For visualization’s sake, two features are picked and from their distribution, it’s clearly seen that the minority samples match the majority sample count.
Impact on the predictions
Let’s compare the predictive power of oversampling vs. not oversampling. Random Forest is used as the predictor in both cases. The ProWSyn version of oversampling is selected as the highest performing oversampling method after all the methods are compared using this Python package.
Let’s check the performance of models pre and post oversampling.
With ProWSyn oversampling implemented, we can see a 13% increase in the ROCAUC score, which is the Area Under the Receiver Operating Characteristics curve, from 84% to 97%. I was also able to decrease the Brier Score, which is a metric for probability prediction, by 5%.
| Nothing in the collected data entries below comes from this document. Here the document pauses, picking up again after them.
(** The count as a rational: it is at least the quotient and less than
    the quotient plus one, so it is the ceiling. *)
Lemma arange_len_ceiling :
  0 < st -> start < stop ->
  (stop - start) / st <= Qnat (arange_len start stop st) < (stop - start) / st + 1.
Proof.
  intros Hst Hlt. unfold arange_len, Qnat.
  assert (Hq : 0 < (stop - start) / st) by (apply Qlt_shift_div_l; lra).
  revert Hq. generalize ((stop - start) / st). intros q Hq.
  assert (Hc : (0 < Qceiling q)%Z).
  { rewrite Zlt_Qlt. eapply Qlt_le_trans; [exact Hq | apply Qle_ceiling]. }
  rewrite Z2Nat.id by lia. split; [apply Qle_ceiling|].
  pose proof (Qceiling_lt q) as H.
  unfold Z.sub in H. rewrite inject_Z_plus in H.
  assert (E : inject_Z (- (1)) == - (1)) by reflexivity.
  rewrite E in H. lra.
Qed.

Lemma np_arange_empty : 0 < st -> stop <= start -> np_arange start stop st = [].
Proof.
  intros Hst Hle. unfold np_arange, arange_len.
  assert (Hq : (stop - start) / st <= 0) by (apply Qle_shift_div_r; lra).
  assert (Hc : (Qceiling ((stop - start) / st) <= 0)%Z).
  { change 0%Z with (Qceiling 0). now apply Qceiling_resp_le. }
  destruct (Qceiling ((stop - start) / st)); try lia; reflexivity.
Qed.

(** The point of index [i] lies in the half-open range. *)
Lemma np_arange_bounds (i : nat) :
  0 < st -> (i < arange_len start stop st)%nat ->
  start <= start + Qnat i * st < stop.
Proof.
  intros Hst Hi. destruct (Qlt_le_dec start stop) as [Hlt|Hge].
  2: { pose proof (np_arange_empty Hst Hge) as He. apply (f_equal (@length Q)) in He.
       rewrite np_arange_length in He. simpl in He. lia. }
  pose proof (arange_len_ceiling Hst Hlt) as [_ Hup].
  pose proof (Qnat_nonneg i). apply Nat.le_succ_l, Qnat_le in Hi.
  rewrite Qnat_S in Hi.
  assert (Hq : (stop - start) / st * st == stop - start) by (field; lra).
  revert Hup Hq. generalize ((stop - start) / st). intros q Hup Hq.
  split; nra.
Qed.

(** C4. Half-open range of [np.arange]: with a positive step every point
    produced is at least [start] and strictly below [stop]. *)
Theorem np_arange_range (x : Q) :
  0 < st -> In x (np_arange start stop st) -> start <= x < stop.
Proof.
  intros Hst (i & Hi & ->)%np_arange_In. now apply np_arange_bounds.
Qed.

End Arange.

Section ArangeCount.
Context (start stop st : Q).

(** The point count of [np.arange]: with a positive step and a non
    empty range, the points stop at the last multiple of the step below
    [stop]: one more step from the last point reaches or passes [stop].
    Together with the half-open range this fixes the count. *)
Theorem np_arange_maximal :
  0 < st -> start < stop ->
  let n := length (np_arange start stop st) in
  (0 < n)%nat /\ start + Qnat (n - 1) * st < stop /\ stop <= start + Qnat n * st.
Proof.
  intros Hst Hlt n. subst n. rewrite np_arange_length.
  pose proof (arange_len_ceiling start stop st Hst Hlt) as [Hlo Hup].
  assert (Hq : (stop - start) / st * st == stop - start) by (field; lra).
  assert (Hq0 : 0 < (stop - start) / st) by (apply Qlt_shift_div_l; lra).
  revert Hlo Hup Hq Hq0. generalize ((stop - start) / st). intros q Hlo Hup Hq Hq0.
  assert (Hn : (0 < arange_len start stop st)%nat) by (apply Qnat_pos; lra).
  split; [exact Hn|].
  replace (arange_len start stop st) with (S (arange_len start stop st - 1)) in Hup at 1 by lia.
  rewrite Qnat_S in Hup. split; nra.
Qed.

(** When the extent is a whole number of steps the count is that
    number: this is the case in which the count equals
    [floor ((stop - start) / step)]. *)
Theorem np_arange_exact (k : nat) :
  0 < st -> stop - start == Qnat k * st ->
  length (np_arange start stop st) = k.
Proof.
  intros Hst Hk. rewrite np_arange_length. unfold arange_len.
  setoid_replace ((stop - start) / st) with (Qnat k) by (rewrite Hk; field; lra).
  unfold Qnat. rewrite Qceiling_Z. apply Nat2Z.id.
Qed.

End ArangeCount.

(** The count is the ceiling, not the floor, of the quotient: a range
    of 52 pixels scanned with step 5 has 11 points (0, 5, ..., 50) while
    [floor (52 / 5)] is 10. *)
Theorem np_arange_not_floor :
  length (np_arange 0 52 step) = 11%nat /\ Qfloor ((52 - 0) / step) = 10%Z.
Proof. split; reflexivity. Qed.

(** * Bounding box *)

Lemma fold_left_Qmin_le (l : list Q) (a : Q) :
  fold_left Qmin l a <= a /\ Forall (fun x => fold_left Qmin l a <= x) l.
Proof.
  revert a. induction l as [|x l IH]; intros a; simpl.
  - split; [apply Qle_refl | constructor].
  - destruct (IH (Qmin a x)) as [H1 H2]. split.
    + eapply Qle_trans; [exact H1 | apply Q.le_min_l].
    + constructor; [|exact H2]. eapply Qle_trans; [exact H1 | apply Q.le_min_r].
Qed.

Lemma fold_left_Qmax_ge (l : list Q) (a : Q) :
  a <= fold_left Qmax l a /\ Forall (fun x => x <= fold_left Qmax l a) l.
Proof.
  revert a. induction l as [|x l IH]; intros a; simpl.
  - split; [apply Qle_refl | constructor].
  - destruct (IH (Qmax a x)) as [H1 H2]. split.
    + eapply Qle_trans; [apply Q.le_max_l | exact H1].
    + constructor; [|exact H2]. eapply Qle_trans; [apply Q.le_max_r | exact H1].
Qed.

Lemma np_min_lower (l : list Q) (m : Q) :
  np_min l = Some m -> Forall (fun x => m <= x) l.
Proof.
  destruct l as [|a l]; simpl; [discriminate|]. intros [= <-].
  destruct (fold_left_Qmin_le l a). now constructor.
Qed.

Lemma np_max_upper (l : list Q) (m : Q) :
  np_max l = Some m -> Forall (fun x => x <= m) l.
Proof.
  destruct l as [|a l]; simpl; [discriminate|]. intros [= <-].
  destruct (fold_left_Qmax_ge l a). now constructor.
Qed.

Lemma seg_bbox_None (seg : list point2) : seg_bbox seg = None <-> seg = [].
Proof. destruct seg; unfold seg_bbox; simpl; split; congruence. Qed.

(** The bounding box of lines 175-176 bounds every vertex of the polygon
    on both axes. *)
Lemma seg_bbox_bounds (seg : list point2) (bb : bbox2) :
  seg_bbox seg = Some bb ->
  Forall (fun v => min_x bb <= fst v <= max_x bb /\ min_y bb <= snd v <= max_y bb) seg.
Proof.
  unfold seg_bbox.
  destruct (np_min (map fst seg)) as [x0|] eqn:E1; [|discriminate].
  destruct (np_min (map snd seg)) as [y0|] eqn:E2; [|discriminate].
  destruct (np_max (map fst seg)) as [x1|] eqn:E3; [|discriminate].
  destruct (np_max (map snd seg)) as [y1|] eqn:E4; [|discriminate].
  intros [= <-]. simpl.
  apply np_min_lower in E1, E2. apply np_max_upper in E3, E4.
  rewrite Forall_map in E1, E2, E3, E4. rewrite Forall_forall in *.
  intros v Hv. repeat split; auto.
Qed.

(** * The grid *)

Section Grid.
Context (bb : bbox2) (st : Q).

Lemma grid_points_length :
  length (grid_points bb st) =
  (arange_len (min_x bb) (max_x bb) st * arange_len (min_y bb) (max_y bb) st)%nat.
Proof.
  unfold grid_points. rewrite <- !np_arange_length.
  apply length_flat_map_const. intros a _. apply length_map.
Qed.

Lemma grid_points_In (p : point2) :
  In p (grid_points bb st) <->
  In (fst p) (np_arange (min_x bb) (max_x bb) st) /\
  In (snd p) (np_arange (min_y bb) (max_y bb) st).
Proof.
  unfold grid_points. rewrite in_flat_map. split.
  - intros (xi & Hx & Hp). apply in_map_iff in Hp as (yi & <- & Hy). now split.
  - intros [Hx Hy]. exists (fst p). split; [exact Hx|].
    apply in_map_iff. exists (snd p). split; [now destruct p | exact Hy].
Qed.

(** Every grid point of a zone lies in the bounding box of its
    polygon, half-open: the minimum edges are on the grid, the maximum
    edges are not. *)
Theorem grid_points_range (p : point2) :
  0 < st -> In p (grid_points bb st) ->
  min_x bb <= fst p < max_x bb /\ min_y bb <= snd p < max_y bb.
Proof.
  intros Hst Hp. apply grid_points_In in Hp as [Hx Hy].
  apply np_arange_In in Hx as (i & Hi & ->), Hy as (j & Hj & ->).
  split; now apply np_arange_bounds.
Qed.

Lemma valid_grid_points_le (path : list point2) :
  (length (valid_grid_points path bb st) <= length (grid_points bb st))%nat.
Proof. apply filter_length_le. Qed.

End Grid.
(* ===== verification/Surface.v ===== *)
(** * Surface locator

    [generate_slippers.py] lines 183-192: a ray is cast straight down from
    ten millimetres above the top of the sole; of all intersections the
    one with the greatest height is kept ([max] for the height, [np.argmax]
    for the location).

    The ray query itself is trimesh's.  It enters through the interface
    [SoleMesh] (the operations the program calls) and [SoleMeshOk] (what
    the program relies on: an intersection of a vertical ray lies on the
    ray and inside the bounding box).  [slab_mesh] is an executable
    instance: an axis aligned box, hit on its top and bottom face. *)

From Stdlib Require Import QArith Qminmax Lqa Lia List ZArith Bool Morphisms Setoid.
From S2P Require Import Prelude Mapper Sampler Bump.
Import ListNotations.
Local Open Scope Q_scope.

(** ** The mesh interface *)

(** The direction of line 185. *)
Definition ray_down : point3 := (0, 0, -(1)).

(** The clearance of line 184. *)
Definition ray_clearance : Q := 10.

Class SoleMesh : Type := {
  (** the vertices and faces of [sole_model], as loaded *)
  mesh_data : trimesh;
  (** [mesh.bounds] *)
  mesh_bounds : bounds;
  (** [mesh.ray.intersects_location(origin, direction)]: the locations,
      in the order the library returns them *)
  intersects_location : point3 -> point3 -> list point3
}.

Class SoleMeshOk (m : SoleMesh) : Prop := {
  hit_on_ray : forall o loc,
    In loc (intersects_location o ray_down) -> px3 loc == px3 o /\ py3 loc == py3 o;
  hit_in_bounds : forall o loc,
    In loc (intersects_location o ray_down) ->
    pz3 (bmin mesh_bounds) <= pz3 loc <= pz3 (bmax mesh_bounds)
}.

(** ** Selecting the top hit *)

(** [np.argmax]: the index of the first greatest entry.  [best_i] and
    [best] are the running index and value, [i] the index of the head of
    the remaining list. *)
Fixpoint argmax_from (best_i : nat) (best : Q) (i : nat) (l : list Q) : nat :=
  match l with
  | [] => best_i
  | x :: r => if Qltb best x then argmax_from i x (S i) r
              else argmax_from best_i best (S i) r
  end.

Definition np_argmax (l : list Q) : nat :=
  match l with
  | [] => 0%nat
  | x :: r => argmax_from 0 x 1 r
  end.

(** Lines 188-192: [None] when the ray misses; otherwise the greatest
    height [z3d] and the location [loc] that [np.argmax] selects. *)
Definition top_hit (locations : list point3) : option (Q * point3) :=
  match np_max (map pz3 locations) with
  | None => None
  | Some z3d => Some (z3d, nth (np_argmax (map pz3 locations)) locations (0, 0, 0))
  end.

(** Lines 184-187: the ray cast for the mapped position [(x3d, y3d)]. *)
Definition cast_ray {m : SoleMesh} (x3d y3d : Q) : list point3 :=
  let origin := (x3d, y3d, pz3 (bmax mesh_bounds) + ray_clearance) in
  intersects_location origin ray_down.

(** ** The slab: an axis aligned box as a mesh *)

Definition slab_hits (b : bounds) (origin : point3) : list point3 :=
  if (Qle_bool (px3 (bmin b)) (px3 origin) && Qle_bool (px3 origin) (px3 (bmax b)) &&
      Qle_bool (py3 (bmin b)) (py3 origin) && Qle_bool (py3 origin) (py3 (bmax b)) &&
      Qle_bool (pz3 (bmax b)) (pz3 origin))%bool
  then [(px3 origin, py3 origin, pz3 (bmin b)); (px3 origin, py3 origin, pz3 (bmax b))]
  else [].

(** The eight corners and twelve triangles of the box. *)
Definition box_trimesh (b : bounds) : trimesh :=
  let '(x0, y0, z0) := bmin b in
  let '(x1, y1, z1) := bmax b in
  mkTrimesh
    [(x0, y0, z0); (x1, y0, z0); (x1, y1, z0); (x0, y1, z0);
     (x0, y0, z1); (x1, y0, z1); (x1, y1, z1); (x0, y1, z1)]
    [(0, 2, 1); (0, 3, 2); (4, 5, 6); (4, 6, 7); (0, 1, 5); (0, 5, 4);
     (1, 2, 6); (1, 6, 5); (2, 3, 7); (2, 7, 6); (3, 0, 4); (3, 4, 7)]%nat
    [None; None; None; None; None; None; None; None].

Definition slab_mesh (b : bounds) : SoleMesh := {|
  mesh_data := box_trimesh b;
  mesh_bounds := b;
  intersects_location := fun origin _ => slab_hits b origin
|}.

(** * Theorems on the selection *)

Section ArgmaxFacts.

(** The running maximum of [argmax_from] written as a value. *)
Lemma fold_left_Qmax_step (l : list Q) (a x : Q) :
  fold_left Qmax l (Qmax a x) = fold_left Qmax (x :: l) a.
Proof. reflexivity. Qed.

Lemma Qmax_lt (a x : Q) : a < x -> Qmax a x = x.
Proof.
  intros H. unfold Qmax, GenericMinMax.gmax.
  destruct (a ?= x) eqn:E; try reflexivity.
  - apply Qeq_alt in E. lra.
  - apply Qgt_alt in E. lra.
Qed.

Lemma Qmax_ge (a x : Q) : x <= a -> Qmax a x = a.
Proof.
  intros H. unfold Qmax, GenericMinMax.gmax.
  destruct (a ?= x) eqn:E; try reflexivity.
  apply Qlt_alt in E. lra.
Qed.

(** [argmax_from] points at the running maximum: if [best] is the entry
    at [best_i] of the whole list, the result indexes the final maximum. *)
Lemma argmax_from_spec (pre l : list Q) (best_i : nat) (best : Q) :
  nth best_i pre 0 = best -> (best_i < length pre)%nat ->
  let k := argmax_from best_i best (length pre) l in
  (k < length (pre ++ l))%nat /\ nth k (pre ++ l) 0 = fold_left Qmax l best.
Proof.
  revert pre best_i best. induction l as [|x l IH]; intros pre best_i best Hn Hi; simpl.
  - rewrite app_nil_r. auto.
  - replace (pre ++ x :: l) with ((pre ++ [x]) ++ l) by now rewrite <- app_assoc.
    replace (S (length pre)) with (length (pre ++ [x])) by (rewrite length_app; simpl; lia).
    destruct (Qltb_spec best x) as [Hlt|Hge].
    + rewrite (Qmax_lt _ _ Hlt). apply IH.
      * rewrite app_nth2, Nat.sub_diag by lia. reflexivity.
      * rewrite length_app. simpl. lia.
    + rewrite (Qmax_ge _ _ Hge). apply IH.
      * rewrite app_nth1 by lia. exact Hn.
      * rewrite length_app. simpl. lia.
Qed.

Lemma np_argmax_spec (l : list Q) (m : Q) :
  np_max l = Some m -> (np_argmax l < length l)%nat /\ nth (np_argmax l) l 0 = m.
Proof.
  destruct l as [|x l]; simpl; [discriminate|]. intros [= <-].
  apply (argmax_from_spec [x] l 0 x); simpl; auto.
Qed.

(** Every entry before the selected index is strictly smaller than the
    maximum: [np.argmax] returns the first greatest entry. *)
Lemma argmax_from_first (pre l : list Q) (best_i : nat) (best : Q) :
  nth best_i pre 0 = best -> (best_i < length pre)%nat ->
  (forall j, (j < best_i)%nat -> nth j pre 0 < best) ->
  (forall j, (j < length pre)%nat -> nth j pre 0 <= best) ->
  forall j, (j < argmax_from best_i best (length pre) l)%nat ->
            nth j (pre ++ l) 0 < fold_left Qmax l best.
Proof.
  revert pre best_i best. induction l as [|x l IH];
    intros pre best_i best Hn Hi Hlt Hle j Hj; simpl in *.
  - rewrite app_nil_r. auto.
  - replace (pre ++ x :: l) with ((pre ++ [x]) ++ l) by now rewrite <- app_assoc.
    replace (S (length pre)) with (length (pre ++ [x])) in Hj
      by (rewrite length_app; simpl; lia).
    destruct (Qltb_spec best x) as [Hbx|Hbx].
    + rewrite (Qmax_lt _ _ Hbx). eapply IH; try exact Hj.
      * rewrite app_nth2, Nat.sub_diag by lia. reflexivity.
      * rewrite length_app. simpl. lia.
      * intros i Hi'. rewrite app_nth1 by lia.
        eapply Qle_lt_trans; [apply Hle; lia | exact Hbx].
      * intros i Hi'. rewrite length_app in Hi'. simpl in Hi'.
        destruct (Nat.eq_dec i (length pre)) as [->|Hne].
        -- rewrite app_nth2, Nat.sub_diag by lia. apply Qle_refl.
        -- rewrite app_nth1 by lia. apply Qlt_le_weak.
           eapply Qle_lt_trans; [apply Hle; lia | exact Hbx].
    + rewrite (Qmax_ge _ _ Hbx). eapply IH; try exact Hj.
      * rewrite app_nth1 by lia. exact Hn.
      * rewrite length_app. simpl. lia.
      * intros i Hi'. rewrite app_nth1 by lia. now apply Hlt.
      * intros i Hi'. rewrite length_app in Hi'. simpl in Hi'.
        destruct (Nat.eq_dec i (length pre)) as [->|Hne].
        -- rewrite app_nth2, Nat.sub_diag by lia. exact Hbx.
        -- rewrite app_nth1 by lia. apply Hle. lia.
Qed.

End ArgmaxFacts.

Section TopHit.
Context (locations : list point3).

Lemma top_hit_None : top_hit locations = None <-> locations = [].
Proof.
  unfold top_hit. destruct locations; simpl; split; congruence.
Qed.

Lemma nth_map_pz3 (k : nat) :
  (k < length locations)%nat ->
  nth k (map pz3 locations) 0 = pz3 (nth k locations (0, 0, 0)).
Proof.
  intros Hk. transitivity (nth k (map pz3 locations) (pz3 (0, 0, 0))).
  - apply nth_indep. now rewrite length_map.
  - apply map_nth.
Qed.

(** The selected hit is one of the intersections and its height is the
    height returned with it. *)
Lemma top_hit_In (z3d : Q) (loc : point3) :
  top_hit locations = Some (z3d, loc) -> In loc locations /\ pz3 loc = z3d.
Proof.
  unfold top_hit. destruct (np_max (map pz3 locations)) as [m|] eqn:E; [|discriminate].
  intros [= <- <-]. destruct (np_argmax_spec _ _ E) as [Hk Hn].
  rewrite length_map in Hk. rewrite nth_map_pz3 in Hn by exact Hk.
  split; [now apply nth_In | exact Hn].
Qed.

(** No intersection lies above the selected height. *)
Lemma top_hit_upper (z3d : Q) (loc : point3) :
  top_hit locations = Some (z3d, loc) -> Forall (fun l => pz3 l <= z3d) locations.
Proof.
  unfold top_hit. destruct (np_max (map pz3 locations)) as [m|] eqn:E; [|discriminate].
  intros [= <- _]. apply np_max_upper in E. now rewrite Forall_map in E.
Qed.

(** C5. The selected hit is one of the intersections, its height is the
    greatest height [z3d], and no intersection lies higher: the location
    taken with [np.argmax] and the height taken with [max] belong to the
    same point. *)
Theorem top_hit_spec (z3d : Q) (loc : point3) :
  top_hit locations = Some (z3d, loc) ->
  In loc locations /\ pz3 loc = z3d /\ Forall (fun l => pz3 l <= z3d) locations.
Proof.
  intros H. destruct (top_hit_In _ _ H) as [Hin Hz]. split; [exact Hin|]. split; [exact Hz|].
  now apply (top_hit_upper z3d loc).
Qed.

(** Among several intersections of the same greatest height the
    first in the library's order is taken: every intersection before the
    selected one is strictly lower. *)
Theorem top_hit_first (z3d : Q) (loc : point3) (j : nat) :
  top_hit locations = Some (z3d, loc) ->
  (j < np_argmax (map pz3 locations))%nat ->
  pz3 (nth j locations (0, 0, 0)) < z3d.
Proof.
  unfold top_hit. destruct (np_max (map pz3 locations)) as [m|] eqn:E; [|discriminate].
  intros [= <- <-] Hj. destruct (np_argmax_spec _ _ E) as [Hk _].
  rewrite length_map in Hk. rewrite <- nth_map_pz3 by lia.
  destruct locations as [|p l]; [discriminate|]. simpl in E, Hj |- *.
  injection E as <-.
  apply (argmax_from_first [pz3 p] (map pz3 l) 0 (pz3 p)); simpl; auto; try lia.
  intros i Hi. replace i with 0%nat by lia. apply Qle_refl.
Qed.

End TopHit.

(** * What the interface gives the clients *)

Section MeshClients.
Context {m : SoleMesh} {ok : SoleMeshOk m}.

(** The selected hit of a cast ray lies exactly below the ray's origin. *)
Lemma cast_ray_hit_on_ray (x3d y3d z3d : Q) (loc : point3) :
  top_hit (cast_ray x3d y3d) = Some (z3d, loc) -> px3 loc == x3d /\ py3 loc == y3d.
Proof.
  intros (Hin & _)%top_hit_In. apply (hit_on_ray _ _ Hin).
Qed.

(** Its height is within the bounds of the sole. *)
Lemma cast_ray_hit_in_bounds (x3d y3d z3d : Q) (loc : point3) :
  top_hit (cast_ray x3d y3d) = Some (z3d, loc) ->
  pz3 (bmin mesh_bounds) <= z3d <= pz3 (bmax mesh_bounds).
Proof.
  intros (Hin & <-)%top_hit_In. apply (hit_in_bounds _ _ Hin).
Qed.

(** On a mesh that keeps the interface, the selected hit of a cast
    ray lies exactly below the ray's origin and not above the top of the
    sole. *)
Theorem cast_ray_top_hit (x3d y3d z3d : Q) (loc : point3) :
  top_hit (cast_ray x3d y3d) = Some (z3d, loc) ->
  px3 loc == x3d /\ py3 loc == y3d /\
  pz3 (bmin mesh_bounds) <= z3d <= pz3 (bmax mesh_bounds).
Proof.
  intros H. destruct (cast_ray_hit_on_ray _ _ _ _ H) as [Hx Hy].
  pose proof (cast_ray_hit_in_bounds _ _ _ _ H). tauto.
Qed.

End MeshClients.

(** * The slab keeps the interface *)

Section Slab.
Context (b : bounds).

Lemma slab_hits_In (origin loc : point3) :
  In loc (slab_hits b origin) ->
  px3 (bmin b) <= px3 origin <= px3 (bmax b) /\
  py3 (bmin b) <= py3 origin <= py3 (bmax b) /\
  (loc = (px3 origin, py3 origin, pz3 (bmin b)) \/
   loc = (px3 origin, py3 origin, pz3 (bmax b))).
Proof.
  unfold slab_hits. qcases; simpl; try tauto.
  intros [<-|[<-|[]]]; auto.
Qed.

Lemma slab_hits_inside (origin : point3) :
  px3 (bmin b) <= px3 origin <= px3 (bmax b) ->
  py3 (bmin b) <= py3 origin <= py3 (bmax b) ->
  pz3 (bmax b) <= pz3 origin ->
  slab_hits b origin =
  [(px3 origin, py3 origin, pz3 (bmin b)); (px3 origin, py3 origin, pz3 (bmax b))].
Proof.
  intros Hx Hy Hz. unfold slab_hits. qcases; simpl; try reflexivity; lra.
Qed.

Lemma slab_hits_outside (origin : point3) :
  px3 origin < px3 (bmin b) \/ px3 (bmax b) < px3 origin \/
  py3 origin < py3 (bmin b) \/ py3 (bmax b) < py3 origin ->
  slab_hits b origin = [].
Proof.
  intros H. unfold slab_hits. qcases; simpl; try reflexivity; lra.
Qed.

(** The slab is a mesh in the sense of the interface as soon as its
    bottom is not above its top. *)
Lemma slab_mesh_ok : pz3 (bmin b) <= pz3 (bmax b) -> SoleMeshOk (slab_mesh b).
Proof.
  intros Hz. split; simpl; intros o loc Hin;
    apply slab_hits_In in Hin as (_ & _ & [-> | ->]); unfold px3, py3, pz3 in *; simpl.
  1, 2: split; reflexivity.
  all: lra.
Qed.

End Slab.

(** * Concrete runs on the slab of the scenarios *)

Definition slab100 : bounds := mkBounds (0, 0, 0) (100, 100, 5).

#[export] Instance slab100_mesh : SoleMesh := slab_mesh slab100.

#[export] Instance slab100_ok : SoleMeshOk slab100_mesh.
Proof. apply slab_mesh_ok. vm_compute. discriminate. Defined.

Lemma slab100_top_hit : top_hit (cast_ray 35 80) = Some (5, (35, 80, 5)).
Proof. reflexivity. Defined.

Lemma top_hit_spec_witness :
  In (35, 80, 5) (cast_ray 35 80) /\ pz3 (35, 80, 5) = 5 /\
  Forall (fun l => pz3 l <= 5) (cast_ray 35 80).
Proof. apply (top_hit_spec (cast_ray 35 80) 5 (35, 80, 5) slab100_top_hit). Defined.

Lemma top_hit_first_witness : pz3 (nth 0 (cast_ray 35 80) (0, 0, 0)) < 5.
Proof.
  apply (top_hit_first (cast_ray 35 80) 5 (35, 80, 5) 0 slab100_top_hit).
  vm_compute. lia.
Defined.

Lemma cast_ray_top_hit_witness :
  px3 (35, 80, 5) == 35 /\ py3 (35, 80, 5) == 80 /\
  pz3 (bmin mesh_bounds) <= 5 <= pz3 (bmax mesh_bounds).
Proof. apply (cast_ray_top_hit 35 80 5 (35, 80, 5) slab100_top_hit). Defined.

(** A ray outside the footprint of the slab misses. *)
Example slab100_miss : top_hit (cast_ray 105 50) = None.
Proof. reflexivity. Qed.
As you can see from the results, oversampling can significantly boost your model performance when you have to deal with imbalanced datasets using oversampling. In my case, the ProWSyn version of SMOTE performed the best but this depends always on the data and you should try different versions to see which one works the best for you.
What is ProWSyn and why does it work so well?
Most Data Science: oversampling methods lack a proper process of assigning correct weights for minority samples, in this case regarding the classification of Sexual Harassment cases. This results in a poor distribution of generated synthetic samples. Proximity Weighted Synthetic Oversampling Technique (ProWSyn) generates effective weight values for the minority data samples based on the sample’s proximity information, i.e., distance from the boundary which results in proper distribution of generated synthetic samples across the minority data set.
What is the output?
After the prediction, the histogram of predicted probabilities looks like the image above. The distribution turned out the be the way I imagined. The model has learned from the many features and it turns out there is a correlation within the feature space which at the end creates such a distinct difference between classes 0 and 1. In simpler terms, there is a pattern within 0 and 1 classes’ features.
More care has to be put into probabilities really close to 1 (100% probability). From the histogram plot above, we can see that the number of points near 100% probability is quite high. It is normal to dismiss someone as a non-predatory but much harder to accuse someone, therefore that number should be lower.
Original post can be viewed here.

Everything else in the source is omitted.